■ **What is being asked**:
Your answer should be the lines of the data below that contain "meta".

■ **Working data**:
====================

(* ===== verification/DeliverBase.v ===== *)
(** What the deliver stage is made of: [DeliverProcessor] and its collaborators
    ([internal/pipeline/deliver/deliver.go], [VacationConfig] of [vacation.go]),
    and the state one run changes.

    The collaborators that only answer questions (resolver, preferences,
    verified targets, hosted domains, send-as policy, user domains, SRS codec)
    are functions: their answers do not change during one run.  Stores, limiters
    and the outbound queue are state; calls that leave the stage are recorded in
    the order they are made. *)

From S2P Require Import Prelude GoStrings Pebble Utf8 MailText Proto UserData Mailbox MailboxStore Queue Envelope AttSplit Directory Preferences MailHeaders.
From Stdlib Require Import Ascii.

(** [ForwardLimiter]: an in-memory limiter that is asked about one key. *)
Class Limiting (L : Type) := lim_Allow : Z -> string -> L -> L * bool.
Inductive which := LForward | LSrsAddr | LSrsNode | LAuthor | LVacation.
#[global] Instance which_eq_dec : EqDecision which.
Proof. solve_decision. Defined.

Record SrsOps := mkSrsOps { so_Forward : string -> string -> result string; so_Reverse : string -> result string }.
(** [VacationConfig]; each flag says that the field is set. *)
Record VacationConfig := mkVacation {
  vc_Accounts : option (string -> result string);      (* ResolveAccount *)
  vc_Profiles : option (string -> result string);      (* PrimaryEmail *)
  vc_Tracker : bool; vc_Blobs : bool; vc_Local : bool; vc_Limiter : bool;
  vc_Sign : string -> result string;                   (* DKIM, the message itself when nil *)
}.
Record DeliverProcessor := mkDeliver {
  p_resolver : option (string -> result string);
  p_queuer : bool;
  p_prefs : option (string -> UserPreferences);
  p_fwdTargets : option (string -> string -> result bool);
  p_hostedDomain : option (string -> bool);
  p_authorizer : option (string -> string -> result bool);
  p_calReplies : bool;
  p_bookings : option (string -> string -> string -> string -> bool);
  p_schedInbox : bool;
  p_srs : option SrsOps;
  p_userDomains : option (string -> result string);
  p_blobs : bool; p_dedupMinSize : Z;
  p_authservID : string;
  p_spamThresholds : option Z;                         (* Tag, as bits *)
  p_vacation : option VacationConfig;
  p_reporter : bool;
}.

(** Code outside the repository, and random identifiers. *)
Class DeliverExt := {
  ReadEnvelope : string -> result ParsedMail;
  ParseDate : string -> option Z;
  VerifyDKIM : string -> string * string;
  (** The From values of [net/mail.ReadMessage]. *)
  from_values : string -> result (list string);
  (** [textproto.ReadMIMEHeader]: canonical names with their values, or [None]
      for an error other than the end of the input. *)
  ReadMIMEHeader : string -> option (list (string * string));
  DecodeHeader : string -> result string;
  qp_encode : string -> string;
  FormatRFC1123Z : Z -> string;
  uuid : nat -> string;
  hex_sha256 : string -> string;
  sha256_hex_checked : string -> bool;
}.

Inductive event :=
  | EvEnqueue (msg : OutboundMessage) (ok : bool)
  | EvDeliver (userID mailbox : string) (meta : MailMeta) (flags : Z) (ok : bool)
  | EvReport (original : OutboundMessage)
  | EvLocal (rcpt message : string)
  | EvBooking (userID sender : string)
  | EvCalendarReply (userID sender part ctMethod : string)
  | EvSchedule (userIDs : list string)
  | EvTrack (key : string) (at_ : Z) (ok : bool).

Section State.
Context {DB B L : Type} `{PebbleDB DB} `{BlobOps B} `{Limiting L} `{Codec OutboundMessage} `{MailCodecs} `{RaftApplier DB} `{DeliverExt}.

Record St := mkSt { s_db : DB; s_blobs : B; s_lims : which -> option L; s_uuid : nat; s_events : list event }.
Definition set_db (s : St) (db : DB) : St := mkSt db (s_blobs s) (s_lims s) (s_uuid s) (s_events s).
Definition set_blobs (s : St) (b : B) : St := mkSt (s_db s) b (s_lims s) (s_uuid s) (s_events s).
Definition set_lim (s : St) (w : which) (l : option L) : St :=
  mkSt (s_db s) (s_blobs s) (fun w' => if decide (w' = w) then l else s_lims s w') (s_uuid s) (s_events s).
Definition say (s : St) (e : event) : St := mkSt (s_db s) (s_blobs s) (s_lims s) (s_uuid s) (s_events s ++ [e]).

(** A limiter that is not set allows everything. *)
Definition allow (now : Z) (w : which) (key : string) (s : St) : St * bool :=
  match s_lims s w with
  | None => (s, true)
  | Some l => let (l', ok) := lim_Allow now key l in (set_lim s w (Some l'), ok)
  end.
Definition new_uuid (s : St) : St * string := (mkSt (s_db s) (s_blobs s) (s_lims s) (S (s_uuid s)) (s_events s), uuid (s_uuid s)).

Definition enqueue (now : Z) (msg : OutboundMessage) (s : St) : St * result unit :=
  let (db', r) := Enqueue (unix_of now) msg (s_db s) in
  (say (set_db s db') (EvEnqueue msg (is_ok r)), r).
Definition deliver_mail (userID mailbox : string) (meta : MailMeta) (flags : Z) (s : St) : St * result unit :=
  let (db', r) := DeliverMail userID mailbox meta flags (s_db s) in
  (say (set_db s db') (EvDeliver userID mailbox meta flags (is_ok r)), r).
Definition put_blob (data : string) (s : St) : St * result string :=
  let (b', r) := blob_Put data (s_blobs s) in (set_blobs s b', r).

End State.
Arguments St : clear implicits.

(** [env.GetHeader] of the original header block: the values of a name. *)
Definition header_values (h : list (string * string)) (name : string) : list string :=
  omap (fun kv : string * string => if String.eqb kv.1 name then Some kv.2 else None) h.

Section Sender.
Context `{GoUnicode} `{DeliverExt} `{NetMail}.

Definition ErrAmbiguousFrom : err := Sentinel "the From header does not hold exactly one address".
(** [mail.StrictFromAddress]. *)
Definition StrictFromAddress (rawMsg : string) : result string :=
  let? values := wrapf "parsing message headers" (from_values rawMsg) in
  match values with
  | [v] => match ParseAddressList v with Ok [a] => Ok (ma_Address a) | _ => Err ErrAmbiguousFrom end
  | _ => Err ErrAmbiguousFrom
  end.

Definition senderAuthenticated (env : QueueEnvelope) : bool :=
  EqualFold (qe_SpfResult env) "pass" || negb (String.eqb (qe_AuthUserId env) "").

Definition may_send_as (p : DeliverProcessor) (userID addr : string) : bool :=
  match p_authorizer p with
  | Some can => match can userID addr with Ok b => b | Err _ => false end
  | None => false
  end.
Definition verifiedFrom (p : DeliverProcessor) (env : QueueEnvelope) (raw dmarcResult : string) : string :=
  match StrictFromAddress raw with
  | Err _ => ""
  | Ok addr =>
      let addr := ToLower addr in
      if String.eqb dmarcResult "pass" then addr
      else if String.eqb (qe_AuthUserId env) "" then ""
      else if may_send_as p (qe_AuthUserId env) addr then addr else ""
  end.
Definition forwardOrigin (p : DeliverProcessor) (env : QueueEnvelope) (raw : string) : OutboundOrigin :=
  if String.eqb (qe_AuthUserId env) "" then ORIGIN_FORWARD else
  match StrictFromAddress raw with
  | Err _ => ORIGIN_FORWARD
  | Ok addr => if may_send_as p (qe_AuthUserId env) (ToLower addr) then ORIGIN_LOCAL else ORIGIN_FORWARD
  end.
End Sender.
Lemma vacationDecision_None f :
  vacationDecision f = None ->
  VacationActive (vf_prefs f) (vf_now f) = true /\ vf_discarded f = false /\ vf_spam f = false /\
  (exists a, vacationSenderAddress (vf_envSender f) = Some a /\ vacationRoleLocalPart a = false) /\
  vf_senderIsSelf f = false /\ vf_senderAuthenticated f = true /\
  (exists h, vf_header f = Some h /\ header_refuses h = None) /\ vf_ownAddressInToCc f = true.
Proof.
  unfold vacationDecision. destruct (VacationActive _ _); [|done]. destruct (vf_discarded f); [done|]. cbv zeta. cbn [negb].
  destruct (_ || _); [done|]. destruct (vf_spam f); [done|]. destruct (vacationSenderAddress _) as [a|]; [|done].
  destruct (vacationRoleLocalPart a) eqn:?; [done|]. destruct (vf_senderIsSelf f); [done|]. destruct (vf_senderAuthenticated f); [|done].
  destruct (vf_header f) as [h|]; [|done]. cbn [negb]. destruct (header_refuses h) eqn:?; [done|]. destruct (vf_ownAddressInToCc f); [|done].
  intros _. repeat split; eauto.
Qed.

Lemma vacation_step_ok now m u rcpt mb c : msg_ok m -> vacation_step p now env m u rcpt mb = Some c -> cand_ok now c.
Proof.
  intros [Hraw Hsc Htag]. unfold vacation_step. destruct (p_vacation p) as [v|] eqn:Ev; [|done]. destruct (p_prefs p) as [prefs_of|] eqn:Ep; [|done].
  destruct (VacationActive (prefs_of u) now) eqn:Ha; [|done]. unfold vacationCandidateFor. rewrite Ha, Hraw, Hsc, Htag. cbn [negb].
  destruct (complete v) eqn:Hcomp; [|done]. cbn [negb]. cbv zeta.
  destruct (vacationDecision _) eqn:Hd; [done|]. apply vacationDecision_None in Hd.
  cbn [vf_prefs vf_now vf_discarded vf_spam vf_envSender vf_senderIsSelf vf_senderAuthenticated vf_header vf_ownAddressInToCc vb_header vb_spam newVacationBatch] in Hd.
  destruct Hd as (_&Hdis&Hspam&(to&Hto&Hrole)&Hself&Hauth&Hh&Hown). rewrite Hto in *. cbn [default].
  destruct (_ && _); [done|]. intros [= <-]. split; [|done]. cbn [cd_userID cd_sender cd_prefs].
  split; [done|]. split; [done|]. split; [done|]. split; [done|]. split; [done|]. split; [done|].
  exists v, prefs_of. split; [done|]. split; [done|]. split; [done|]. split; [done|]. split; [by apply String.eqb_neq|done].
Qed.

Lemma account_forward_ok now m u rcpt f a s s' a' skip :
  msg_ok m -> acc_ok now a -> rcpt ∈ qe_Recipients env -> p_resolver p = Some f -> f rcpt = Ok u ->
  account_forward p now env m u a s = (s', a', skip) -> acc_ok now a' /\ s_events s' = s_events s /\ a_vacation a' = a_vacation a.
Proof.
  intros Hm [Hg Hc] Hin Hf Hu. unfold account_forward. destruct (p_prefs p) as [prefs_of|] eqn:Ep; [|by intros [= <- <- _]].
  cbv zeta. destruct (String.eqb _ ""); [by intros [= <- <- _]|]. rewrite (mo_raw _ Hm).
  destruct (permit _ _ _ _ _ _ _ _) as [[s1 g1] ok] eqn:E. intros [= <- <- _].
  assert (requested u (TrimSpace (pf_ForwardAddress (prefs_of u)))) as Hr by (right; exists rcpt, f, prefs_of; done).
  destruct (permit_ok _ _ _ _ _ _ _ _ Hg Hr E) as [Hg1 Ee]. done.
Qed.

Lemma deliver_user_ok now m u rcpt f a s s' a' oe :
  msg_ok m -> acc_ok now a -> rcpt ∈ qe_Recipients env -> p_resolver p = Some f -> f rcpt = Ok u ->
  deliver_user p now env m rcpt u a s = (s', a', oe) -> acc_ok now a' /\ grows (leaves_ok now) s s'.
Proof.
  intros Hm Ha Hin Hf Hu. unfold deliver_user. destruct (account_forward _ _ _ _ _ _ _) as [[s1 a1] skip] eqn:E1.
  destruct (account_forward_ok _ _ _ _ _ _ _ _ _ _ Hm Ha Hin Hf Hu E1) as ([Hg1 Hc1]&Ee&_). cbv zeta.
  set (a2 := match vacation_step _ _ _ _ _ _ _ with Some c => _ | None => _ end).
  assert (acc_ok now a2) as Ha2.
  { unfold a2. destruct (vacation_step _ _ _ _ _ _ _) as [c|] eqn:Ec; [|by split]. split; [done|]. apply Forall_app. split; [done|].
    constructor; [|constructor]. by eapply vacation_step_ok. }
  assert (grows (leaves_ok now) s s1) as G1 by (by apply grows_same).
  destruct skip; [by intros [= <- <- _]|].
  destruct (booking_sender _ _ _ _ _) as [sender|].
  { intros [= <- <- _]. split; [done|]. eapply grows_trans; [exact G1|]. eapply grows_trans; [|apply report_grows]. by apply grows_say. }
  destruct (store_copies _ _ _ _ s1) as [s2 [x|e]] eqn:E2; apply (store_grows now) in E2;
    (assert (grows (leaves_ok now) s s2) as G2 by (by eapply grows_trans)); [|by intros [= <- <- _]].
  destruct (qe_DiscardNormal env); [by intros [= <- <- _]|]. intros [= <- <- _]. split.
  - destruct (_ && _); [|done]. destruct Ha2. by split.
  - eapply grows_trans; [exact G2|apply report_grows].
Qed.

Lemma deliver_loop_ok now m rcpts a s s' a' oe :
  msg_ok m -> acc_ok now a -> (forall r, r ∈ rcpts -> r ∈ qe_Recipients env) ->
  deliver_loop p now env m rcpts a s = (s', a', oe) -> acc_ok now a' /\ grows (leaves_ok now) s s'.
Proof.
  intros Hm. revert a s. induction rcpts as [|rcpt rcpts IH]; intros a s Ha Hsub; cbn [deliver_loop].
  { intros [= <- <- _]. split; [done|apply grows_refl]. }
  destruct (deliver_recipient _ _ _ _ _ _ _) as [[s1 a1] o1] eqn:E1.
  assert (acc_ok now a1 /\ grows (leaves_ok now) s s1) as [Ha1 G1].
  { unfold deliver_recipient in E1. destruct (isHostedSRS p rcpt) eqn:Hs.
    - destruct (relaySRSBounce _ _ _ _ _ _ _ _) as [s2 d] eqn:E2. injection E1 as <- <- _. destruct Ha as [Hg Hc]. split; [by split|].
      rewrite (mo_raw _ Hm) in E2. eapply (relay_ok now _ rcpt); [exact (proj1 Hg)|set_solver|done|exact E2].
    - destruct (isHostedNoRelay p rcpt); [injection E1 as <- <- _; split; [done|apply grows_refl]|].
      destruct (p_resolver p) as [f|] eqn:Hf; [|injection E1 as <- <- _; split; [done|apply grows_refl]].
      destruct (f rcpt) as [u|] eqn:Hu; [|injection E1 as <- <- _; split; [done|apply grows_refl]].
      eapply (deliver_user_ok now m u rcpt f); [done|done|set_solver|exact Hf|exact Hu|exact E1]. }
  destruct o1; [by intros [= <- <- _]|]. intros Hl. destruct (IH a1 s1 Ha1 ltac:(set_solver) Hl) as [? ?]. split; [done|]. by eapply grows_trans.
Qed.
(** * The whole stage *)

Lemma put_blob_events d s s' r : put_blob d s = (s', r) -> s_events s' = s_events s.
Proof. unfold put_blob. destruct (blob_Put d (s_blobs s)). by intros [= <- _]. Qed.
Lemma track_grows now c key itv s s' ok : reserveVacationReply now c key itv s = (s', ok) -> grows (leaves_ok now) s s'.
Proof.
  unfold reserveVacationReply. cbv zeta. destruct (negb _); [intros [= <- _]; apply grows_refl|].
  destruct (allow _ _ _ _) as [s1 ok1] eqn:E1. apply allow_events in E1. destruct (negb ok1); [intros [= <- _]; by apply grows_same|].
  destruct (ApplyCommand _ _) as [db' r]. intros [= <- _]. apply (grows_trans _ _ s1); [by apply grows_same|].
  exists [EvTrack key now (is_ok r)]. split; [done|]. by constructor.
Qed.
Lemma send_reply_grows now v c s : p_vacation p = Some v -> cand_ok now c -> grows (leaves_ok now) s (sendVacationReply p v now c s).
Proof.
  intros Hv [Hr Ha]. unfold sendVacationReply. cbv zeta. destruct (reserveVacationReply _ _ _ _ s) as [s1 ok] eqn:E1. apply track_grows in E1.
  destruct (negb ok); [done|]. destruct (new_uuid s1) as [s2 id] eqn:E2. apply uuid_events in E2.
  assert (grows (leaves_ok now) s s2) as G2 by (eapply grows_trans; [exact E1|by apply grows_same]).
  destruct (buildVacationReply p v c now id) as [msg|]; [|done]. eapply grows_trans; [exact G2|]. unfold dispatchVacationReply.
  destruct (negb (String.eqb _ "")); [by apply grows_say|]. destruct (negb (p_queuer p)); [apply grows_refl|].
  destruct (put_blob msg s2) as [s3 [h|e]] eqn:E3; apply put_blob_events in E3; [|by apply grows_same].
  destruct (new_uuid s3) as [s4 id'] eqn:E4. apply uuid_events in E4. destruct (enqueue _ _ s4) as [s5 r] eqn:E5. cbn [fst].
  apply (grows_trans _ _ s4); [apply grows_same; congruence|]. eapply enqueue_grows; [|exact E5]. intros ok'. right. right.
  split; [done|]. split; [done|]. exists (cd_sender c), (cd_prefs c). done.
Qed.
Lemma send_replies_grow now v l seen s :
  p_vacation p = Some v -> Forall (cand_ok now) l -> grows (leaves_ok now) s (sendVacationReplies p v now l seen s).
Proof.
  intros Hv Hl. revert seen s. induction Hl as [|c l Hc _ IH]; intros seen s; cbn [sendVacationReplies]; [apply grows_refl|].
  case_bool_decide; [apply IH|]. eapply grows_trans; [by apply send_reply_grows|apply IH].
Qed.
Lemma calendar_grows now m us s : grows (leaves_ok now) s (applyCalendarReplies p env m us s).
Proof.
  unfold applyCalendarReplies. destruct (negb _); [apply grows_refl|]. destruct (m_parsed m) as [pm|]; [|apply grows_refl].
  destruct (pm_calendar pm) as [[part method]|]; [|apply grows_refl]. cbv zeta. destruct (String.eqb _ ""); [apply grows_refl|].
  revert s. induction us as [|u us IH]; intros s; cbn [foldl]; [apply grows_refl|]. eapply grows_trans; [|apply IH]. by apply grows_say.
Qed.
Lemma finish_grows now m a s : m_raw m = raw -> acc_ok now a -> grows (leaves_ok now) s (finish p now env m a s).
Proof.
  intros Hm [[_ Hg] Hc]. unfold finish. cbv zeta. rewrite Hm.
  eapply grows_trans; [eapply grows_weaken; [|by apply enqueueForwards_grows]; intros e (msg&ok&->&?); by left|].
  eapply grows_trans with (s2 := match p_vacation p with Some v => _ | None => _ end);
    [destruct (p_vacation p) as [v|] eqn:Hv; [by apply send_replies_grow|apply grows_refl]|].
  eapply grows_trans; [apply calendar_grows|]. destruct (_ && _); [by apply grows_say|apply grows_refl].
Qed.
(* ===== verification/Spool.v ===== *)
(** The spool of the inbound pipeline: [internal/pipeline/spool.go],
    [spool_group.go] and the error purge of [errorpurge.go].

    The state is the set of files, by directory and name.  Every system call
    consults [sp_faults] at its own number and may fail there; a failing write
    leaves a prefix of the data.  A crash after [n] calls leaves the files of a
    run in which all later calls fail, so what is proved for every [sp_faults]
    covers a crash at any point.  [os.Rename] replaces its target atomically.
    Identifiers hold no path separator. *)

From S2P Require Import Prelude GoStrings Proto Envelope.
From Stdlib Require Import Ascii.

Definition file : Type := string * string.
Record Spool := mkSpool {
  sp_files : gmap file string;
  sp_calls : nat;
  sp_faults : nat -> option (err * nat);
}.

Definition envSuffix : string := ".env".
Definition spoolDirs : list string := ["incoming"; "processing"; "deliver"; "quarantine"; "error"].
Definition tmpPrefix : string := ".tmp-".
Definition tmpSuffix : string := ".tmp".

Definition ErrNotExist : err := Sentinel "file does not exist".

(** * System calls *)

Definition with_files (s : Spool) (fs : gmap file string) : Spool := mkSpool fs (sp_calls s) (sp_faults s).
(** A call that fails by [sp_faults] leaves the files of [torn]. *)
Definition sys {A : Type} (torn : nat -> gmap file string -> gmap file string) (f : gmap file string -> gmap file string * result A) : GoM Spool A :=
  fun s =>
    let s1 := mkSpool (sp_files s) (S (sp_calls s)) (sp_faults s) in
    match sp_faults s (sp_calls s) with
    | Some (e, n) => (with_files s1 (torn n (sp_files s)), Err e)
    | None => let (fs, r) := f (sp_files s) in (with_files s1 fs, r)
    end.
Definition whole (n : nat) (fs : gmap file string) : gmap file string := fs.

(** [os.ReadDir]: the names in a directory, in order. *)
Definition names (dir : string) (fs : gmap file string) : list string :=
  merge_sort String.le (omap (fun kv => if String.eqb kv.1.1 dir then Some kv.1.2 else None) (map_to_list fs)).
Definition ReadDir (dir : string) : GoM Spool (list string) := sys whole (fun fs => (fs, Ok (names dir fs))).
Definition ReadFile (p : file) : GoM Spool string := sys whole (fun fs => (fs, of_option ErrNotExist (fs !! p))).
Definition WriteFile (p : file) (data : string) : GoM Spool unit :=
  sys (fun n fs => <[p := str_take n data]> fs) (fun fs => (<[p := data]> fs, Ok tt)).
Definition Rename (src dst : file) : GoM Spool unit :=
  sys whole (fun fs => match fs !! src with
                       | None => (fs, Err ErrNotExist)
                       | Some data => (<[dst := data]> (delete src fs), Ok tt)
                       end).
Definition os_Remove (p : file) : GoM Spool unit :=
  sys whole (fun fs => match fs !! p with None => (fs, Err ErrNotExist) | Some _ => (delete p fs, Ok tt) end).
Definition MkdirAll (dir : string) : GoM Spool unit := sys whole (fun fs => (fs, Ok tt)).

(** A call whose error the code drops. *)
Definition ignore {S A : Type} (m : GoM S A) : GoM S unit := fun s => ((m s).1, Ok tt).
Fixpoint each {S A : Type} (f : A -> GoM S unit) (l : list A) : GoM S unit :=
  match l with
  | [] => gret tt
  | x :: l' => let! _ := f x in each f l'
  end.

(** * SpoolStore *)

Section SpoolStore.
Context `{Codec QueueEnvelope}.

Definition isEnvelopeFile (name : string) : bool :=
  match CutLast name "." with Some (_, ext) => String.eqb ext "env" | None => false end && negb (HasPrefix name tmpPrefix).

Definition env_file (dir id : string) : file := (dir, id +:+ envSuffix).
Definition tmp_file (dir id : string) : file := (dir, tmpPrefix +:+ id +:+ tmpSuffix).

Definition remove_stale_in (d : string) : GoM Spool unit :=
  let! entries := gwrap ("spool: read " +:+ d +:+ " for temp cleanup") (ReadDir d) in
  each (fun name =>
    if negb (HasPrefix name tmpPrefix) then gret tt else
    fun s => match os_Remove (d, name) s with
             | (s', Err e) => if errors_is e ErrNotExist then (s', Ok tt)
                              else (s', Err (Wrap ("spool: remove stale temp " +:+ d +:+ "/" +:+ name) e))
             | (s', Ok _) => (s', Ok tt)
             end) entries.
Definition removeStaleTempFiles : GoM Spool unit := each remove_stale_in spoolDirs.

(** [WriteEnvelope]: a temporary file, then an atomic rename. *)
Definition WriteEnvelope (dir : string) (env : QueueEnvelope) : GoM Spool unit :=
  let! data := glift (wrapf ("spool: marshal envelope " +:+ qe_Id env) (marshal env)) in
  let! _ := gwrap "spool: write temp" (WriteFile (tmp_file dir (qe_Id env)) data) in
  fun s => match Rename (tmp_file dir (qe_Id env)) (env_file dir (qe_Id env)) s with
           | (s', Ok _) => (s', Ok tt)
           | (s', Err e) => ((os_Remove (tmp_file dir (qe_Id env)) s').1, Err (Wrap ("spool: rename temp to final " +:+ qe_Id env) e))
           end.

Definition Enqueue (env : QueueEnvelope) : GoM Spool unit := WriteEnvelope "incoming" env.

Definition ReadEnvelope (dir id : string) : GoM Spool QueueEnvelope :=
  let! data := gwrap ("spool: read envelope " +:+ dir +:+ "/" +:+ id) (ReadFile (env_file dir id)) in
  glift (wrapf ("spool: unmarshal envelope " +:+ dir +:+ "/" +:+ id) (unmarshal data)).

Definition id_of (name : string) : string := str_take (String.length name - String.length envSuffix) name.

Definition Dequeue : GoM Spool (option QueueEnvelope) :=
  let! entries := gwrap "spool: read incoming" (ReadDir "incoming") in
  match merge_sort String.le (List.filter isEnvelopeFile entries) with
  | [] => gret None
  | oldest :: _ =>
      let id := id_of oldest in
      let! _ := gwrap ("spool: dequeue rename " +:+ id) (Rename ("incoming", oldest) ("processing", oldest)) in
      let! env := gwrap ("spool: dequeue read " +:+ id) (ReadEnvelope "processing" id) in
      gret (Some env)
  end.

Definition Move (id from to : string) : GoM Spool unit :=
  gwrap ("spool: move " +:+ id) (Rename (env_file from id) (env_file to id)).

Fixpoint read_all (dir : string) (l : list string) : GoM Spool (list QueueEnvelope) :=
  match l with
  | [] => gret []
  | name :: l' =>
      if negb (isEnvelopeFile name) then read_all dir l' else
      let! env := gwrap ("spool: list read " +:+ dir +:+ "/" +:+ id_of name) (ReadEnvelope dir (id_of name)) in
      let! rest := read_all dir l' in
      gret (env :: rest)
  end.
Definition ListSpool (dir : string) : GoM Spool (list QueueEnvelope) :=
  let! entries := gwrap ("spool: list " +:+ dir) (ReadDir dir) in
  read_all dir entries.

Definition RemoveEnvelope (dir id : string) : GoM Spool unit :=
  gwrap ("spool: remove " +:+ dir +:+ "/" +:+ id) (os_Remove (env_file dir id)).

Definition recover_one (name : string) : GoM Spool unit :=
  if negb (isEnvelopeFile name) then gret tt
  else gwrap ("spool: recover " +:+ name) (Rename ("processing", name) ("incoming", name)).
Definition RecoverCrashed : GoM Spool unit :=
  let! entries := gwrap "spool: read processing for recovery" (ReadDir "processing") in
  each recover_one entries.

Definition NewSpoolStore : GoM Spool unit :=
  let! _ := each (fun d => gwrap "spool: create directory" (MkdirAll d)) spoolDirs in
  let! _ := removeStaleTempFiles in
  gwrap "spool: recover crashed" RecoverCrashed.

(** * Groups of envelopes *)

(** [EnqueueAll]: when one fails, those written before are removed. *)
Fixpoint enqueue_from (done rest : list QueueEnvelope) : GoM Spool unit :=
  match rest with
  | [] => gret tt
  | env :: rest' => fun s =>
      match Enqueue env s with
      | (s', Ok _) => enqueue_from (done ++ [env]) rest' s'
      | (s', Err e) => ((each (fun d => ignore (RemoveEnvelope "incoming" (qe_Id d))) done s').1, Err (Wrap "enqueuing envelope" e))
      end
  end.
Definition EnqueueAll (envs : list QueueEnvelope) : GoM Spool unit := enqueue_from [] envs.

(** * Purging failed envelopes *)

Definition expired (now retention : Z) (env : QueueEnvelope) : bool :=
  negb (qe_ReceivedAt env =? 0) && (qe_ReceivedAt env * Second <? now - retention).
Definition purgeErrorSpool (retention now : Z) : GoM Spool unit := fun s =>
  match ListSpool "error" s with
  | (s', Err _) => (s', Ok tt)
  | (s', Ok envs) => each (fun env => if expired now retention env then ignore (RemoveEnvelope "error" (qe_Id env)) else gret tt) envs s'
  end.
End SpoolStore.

====================

■ **Expected output**:
  | EvDeliver (userID mailbox : string) (meta : MailMeta) (flags : Z) (ok : bool)
Definition deliver_mail (userID mailbox : string) (meta : MailMeta) (flags : Z) (s : St) : St * result unit :=
  let (db', r) := DeliverMail userID mailbox meta flags (s_db s) in
  (say (set_db s db') (EvDeliver userID mailbox meta flags (is_ok r)), r).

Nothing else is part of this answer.